What the exercise asks: When you copy the entries, keep every word exactly as it stands.

Dataset items:
- - - - -
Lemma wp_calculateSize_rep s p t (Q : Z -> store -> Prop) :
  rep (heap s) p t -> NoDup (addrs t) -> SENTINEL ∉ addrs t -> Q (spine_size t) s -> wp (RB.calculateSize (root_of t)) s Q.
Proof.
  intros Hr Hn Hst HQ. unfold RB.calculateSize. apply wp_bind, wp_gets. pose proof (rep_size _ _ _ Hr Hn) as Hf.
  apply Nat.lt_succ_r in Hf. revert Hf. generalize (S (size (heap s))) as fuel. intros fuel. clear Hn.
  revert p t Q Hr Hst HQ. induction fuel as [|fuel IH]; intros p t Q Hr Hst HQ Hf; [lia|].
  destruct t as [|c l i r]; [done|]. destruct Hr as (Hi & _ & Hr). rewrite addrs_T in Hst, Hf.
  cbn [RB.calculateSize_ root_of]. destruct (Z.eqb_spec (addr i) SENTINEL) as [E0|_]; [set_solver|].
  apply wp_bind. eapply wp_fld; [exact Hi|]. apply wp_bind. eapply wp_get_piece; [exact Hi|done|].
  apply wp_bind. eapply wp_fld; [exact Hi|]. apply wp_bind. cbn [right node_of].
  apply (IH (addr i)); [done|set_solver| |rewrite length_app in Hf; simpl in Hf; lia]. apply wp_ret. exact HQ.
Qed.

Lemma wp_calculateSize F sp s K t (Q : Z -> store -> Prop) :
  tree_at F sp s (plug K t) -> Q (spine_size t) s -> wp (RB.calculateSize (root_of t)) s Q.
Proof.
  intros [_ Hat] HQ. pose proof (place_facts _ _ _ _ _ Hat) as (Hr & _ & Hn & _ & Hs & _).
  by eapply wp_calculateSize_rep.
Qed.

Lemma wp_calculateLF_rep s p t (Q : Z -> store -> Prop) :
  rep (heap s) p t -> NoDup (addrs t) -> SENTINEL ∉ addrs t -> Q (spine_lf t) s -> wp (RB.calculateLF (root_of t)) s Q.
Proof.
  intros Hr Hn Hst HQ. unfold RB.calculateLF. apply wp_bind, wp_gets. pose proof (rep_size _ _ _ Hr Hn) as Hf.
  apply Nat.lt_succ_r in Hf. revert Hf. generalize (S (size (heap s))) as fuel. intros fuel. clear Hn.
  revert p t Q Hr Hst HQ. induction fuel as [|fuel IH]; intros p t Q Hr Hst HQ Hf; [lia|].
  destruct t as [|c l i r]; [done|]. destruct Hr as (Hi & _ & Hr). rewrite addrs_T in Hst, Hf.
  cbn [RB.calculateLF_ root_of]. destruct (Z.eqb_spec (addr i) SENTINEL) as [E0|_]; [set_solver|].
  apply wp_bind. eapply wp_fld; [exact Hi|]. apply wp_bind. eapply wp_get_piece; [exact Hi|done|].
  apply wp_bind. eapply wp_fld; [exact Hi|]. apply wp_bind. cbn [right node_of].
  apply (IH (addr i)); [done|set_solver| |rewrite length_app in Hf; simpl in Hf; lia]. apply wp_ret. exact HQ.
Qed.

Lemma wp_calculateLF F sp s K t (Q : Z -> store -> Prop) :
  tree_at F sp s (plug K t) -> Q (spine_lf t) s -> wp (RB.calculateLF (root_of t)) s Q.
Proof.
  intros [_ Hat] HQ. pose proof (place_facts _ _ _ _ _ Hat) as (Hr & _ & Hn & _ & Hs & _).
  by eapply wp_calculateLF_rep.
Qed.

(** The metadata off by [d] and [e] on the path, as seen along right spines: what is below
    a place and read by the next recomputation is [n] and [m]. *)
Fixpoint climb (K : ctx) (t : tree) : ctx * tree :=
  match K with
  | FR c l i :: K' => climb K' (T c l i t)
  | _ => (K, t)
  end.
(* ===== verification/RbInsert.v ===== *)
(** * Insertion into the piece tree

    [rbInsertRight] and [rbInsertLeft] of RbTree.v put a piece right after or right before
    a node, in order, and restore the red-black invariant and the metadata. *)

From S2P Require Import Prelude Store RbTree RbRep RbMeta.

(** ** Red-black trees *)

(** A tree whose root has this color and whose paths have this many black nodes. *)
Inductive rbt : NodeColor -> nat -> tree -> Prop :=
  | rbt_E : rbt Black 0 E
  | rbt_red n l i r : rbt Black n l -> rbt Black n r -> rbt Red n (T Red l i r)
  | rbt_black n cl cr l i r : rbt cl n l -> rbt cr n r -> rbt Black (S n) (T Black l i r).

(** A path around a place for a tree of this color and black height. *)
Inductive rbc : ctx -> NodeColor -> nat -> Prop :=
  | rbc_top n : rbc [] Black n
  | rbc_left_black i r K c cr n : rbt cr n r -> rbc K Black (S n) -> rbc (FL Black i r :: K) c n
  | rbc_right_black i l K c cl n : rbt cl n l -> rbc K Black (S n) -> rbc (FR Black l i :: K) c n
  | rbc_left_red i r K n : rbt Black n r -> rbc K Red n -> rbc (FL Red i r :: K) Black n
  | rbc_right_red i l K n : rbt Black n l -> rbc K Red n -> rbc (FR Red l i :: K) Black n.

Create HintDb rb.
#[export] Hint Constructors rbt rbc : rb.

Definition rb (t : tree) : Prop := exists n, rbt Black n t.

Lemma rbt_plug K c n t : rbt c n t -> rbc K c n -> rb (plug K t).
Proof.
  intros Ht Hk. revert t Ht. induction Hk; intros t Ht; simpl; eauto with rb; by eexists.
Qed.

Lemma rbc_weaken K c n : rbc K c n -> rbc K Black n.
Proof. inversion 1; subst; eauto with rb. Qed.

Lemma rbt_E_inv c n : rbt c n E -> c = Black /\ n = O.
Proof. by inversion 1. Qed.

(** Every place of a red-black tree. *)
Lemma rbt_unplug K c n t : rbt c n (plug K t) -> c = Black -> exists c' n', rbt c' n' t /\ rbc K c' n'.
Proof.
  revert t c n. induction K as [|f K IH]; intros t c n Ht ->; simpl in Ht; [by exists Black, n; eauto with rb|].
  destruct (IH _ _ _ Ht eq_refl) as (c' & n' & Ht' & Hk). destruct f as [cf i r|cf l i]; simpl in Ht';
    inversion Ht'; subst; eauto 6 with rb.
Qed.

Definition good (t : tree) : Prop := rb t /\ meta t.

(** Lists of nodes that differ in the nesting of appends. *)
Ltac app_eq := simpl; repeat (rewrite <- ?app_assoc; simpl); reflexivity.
- - - - -
Task solution:
Lemma wp_calculateSize_rep s p t (Q : Z -> store -> Prop) :
  rep (heap s) p t -> NoDup (addrs t) -> SENTINEL ∉ addrs t -> Q (spine_size t) s -> wp (RB.calculateSize (root_of t)) s Q.
Proof.
  intros Hr Hn Hst HQ. unfold RB.calculateSize. apply wp_bind, wp_gets. pose proof (rep_size _ _ _ Hr Hn) as Hf.
  apply Nat.lt_succ_r in Hf. revert Hf. generalize (S (size (heap s))) as fuel. intros fuel. clear Hn.
  revert p t Q Hr Hst HQ. induction fuel as [|fuel IH]; intros p t Q Hr Hst HQ Hf; [lia|].
  destruct t as [|c l i r]; [done|]. destruct Hr as (Hi & _ & Hr). rewrite addrs_T in Hst, Hf.
  cbn [RB.calculateSize_ root_of]. destruct (Z.eqb_spec (addr i) SENTINEL) as [E0|_]; [set_solver|].
  apply wp_bind. eapply wp_fld; [exact Hi|]. apply wp_bind. eapply wp_get_piece; [exact Hi|done|].
  apply wp_bind. eapply wp_fld; [exact Hi|]. apply wp_bind. cbn [right node_of].
  apply (IH (addr i)); [done|set_solver| |rewrite length_app in Hf; simpl in Hf; lia]. apply wp_ret. exact HQ.
Qed.

Lemma wp_calculateSize F sp s K t (Q : Z -> store -> Prop) :
  tree_at F sp s (plug K t) -> Q (spine_size t) s -> wp (RB.calculateSize (root_of t)) s Q.
Proof.
  intros [_ Hat] HQ. pose proof (place_facts _ _ _ _ _ Hat) as (Hr & _ & Hn & _ & Hs & _).
  by eapply wp_calculateSize_rep.
Qed.

Lemma wp_calculateLF_rep s p t (Q : Z -> store -> Prop) :
  rep (heap s) p t -> NoDup (addrs t) -> SENTINEL ∉ addrs t -> Q (spine_lf t) s -> wp (RB.calculateLF (root_of t)) s Q.
Proof.
  intros Hr Hn Hst HQ. unfold RB.calculateLF. apply wp_bind, wp_gets. pose proof (rep_size _ _ _ Hr Hn) as Hf.
  apply Nat.lt_succ_r in Hf. revert Hf. generalize (S (size (heap s))) as fuel. intros fuel. clear Hn.
  revert p t Q Hr Hst HQ. induction fuel as [|fuel IH]; intros p t Q Hr Hst HQ Hf; [lia|].
  destruct t as [|c l i r]; [done|]. destruct Hr as (Hi & _ & Hr). rewrite addrs_T in Hst, Hf.
  cbn [RB.calculateLF_ root_of]. destruct (Z.eqb_spec (addr i) SENTINEL) as [E0|_]; [set_solver|].
  apply wp_bind. eapply wp_fld; [exact Hi|]. apply wp_bind. eapply wp_get_piece; [exact Hi|done|].
  apply wp_bind. eapply wp_fld; [exact Hi|]. apply wp_bind. cbn [right node_of].
  apply (IH (addr i)); [done|set_solver| |rewrite length_app in Hf; simpl in Hf; lia]. apply wp_ret. exact HQ.
Qed.

Lemma wp_calculateLF F sp s K t (Q : Z -> store -> Prop) :
  tree_at F sp s (plug K t) -> Q (spine_lf t) s -> wp (RB.calculateLF (root_of t)) s Q.
Proof.
  intros [_ Hat] HQ. pose proof (place_facts _ _ _ _ _ Hat) as (Hr & _ & Hn & _ & Hs & _).
  by eapply wp_calculateLF_rep.
Qed.

(** The metadata off by [d] and [e] on the path, as seen along right spines: what is below
    a place and read by the next recomputation is [n] and [m]. *)
Fixpoint climb (K : ctx) (t : tree) : ctx * tree :=
  match K with
  | FR c l i :: K' => climb K' (T c l i t)
  | _ => (K, t)
  end.
(* ===== verification/RbInsert.v ===== *)
(** * Insertion into the piece tree

    [rbInsertRight] and [rbInsertLeft] of RbTree.v put a piece right after or right before
    a node, in order, and restore the red-black invariant and the metadata. *)

From S2P Require Import Prelude Store RbTree RbRep RbMeta.

(** ** Red-black trees *)

(** A tree whose root has this color and whose paths have this many black nodes. *)
Inductive rbt : NodeColor -> nat -> tree -> Prop :=
  | rbt_E : rbt Black 0 E
  | rbt_red n l i r : rbt Black n l -> rbt Black n r -> rbt Red n (T Red l i r)
  | rbt_black n cl cr l i r : rbt cl n l -> rbt cr n r -> rbt Black (S n) (T Black l i r).

(** A path around a place for a tree of this color and black height. *)
Inductive rbc : ctx -> NodeColor -> nat -> Prop :=
  | rbc_top n : rbc [] Black n
  | rbc_left_black i r K c cr n : rbt cr n r -> rbc K Black (S n) -> rbc (FL Black i r :: K) c n
  | rbc_right_black i l K c cl n : rbt cl n l -> rbc K Black (S n) -> rbc (FR Black l i :: K) c n
  | rbc_left_red i r K n : rbt Black n r -> rbc K Red n -> rbc (FL Red i r :: K) Black n
  | rbc_right_red i l K n : rbt Black n l -> rbc K Red n -> rbc (FR Red l i :: K) Black n.

Create HintDb rb.
#[export] Hint Constructors rbt rbc : rb.

Definition rb (t : tree) : Prop := exists n, rbt Black n t.

Lemma rbt_plug K c n t : rbt c n t -> rbc K c n -> rb (plug K t).
Proof.
  intros Ht Hk. revert t Ht. induction Hk; intros t Ht; simpl; eauto with rb; by eexists.
Qed.

Lemma rbc_weaken K c n : rbc K c n -> rbc K Black n.
Proof. inversion 1; subst; eauto with rb. Qed.

Lemma rbt_E_inv c n : rbt c n E -> c = Black /\ n = O.
Proof. by inversion 1. Qed.

(** Every place of a red-black tree. *)
Lemma rbt_unplug K c n t : rbt c n (plug K t) -> c = Black -> exists c' n', rbt c' n' t /\ rbc K c' n'.
Proof.
  revert t c n. induction K as [|f K IH]; intros t c n Ht ->; simpl in Ht; [by exists Black, n; eauto with rb|].
  destruct (IH _ _ _ Ht eq_refl) as (c' & n' & Ht' & Hk). destruct f as [cf i r|cf l i]; simpl in Ht';
    inversion Ht'; subst; eauto 6 with rb.
Qed.

Definition good (t : tree) : Prop := rb t /\ meta t.

(** Lists of nodes that differ in the nesting of appends. *)
Ltac app_eq := simpl; repeat (rewrite <- ?app_assoc; simpl); reflexivity.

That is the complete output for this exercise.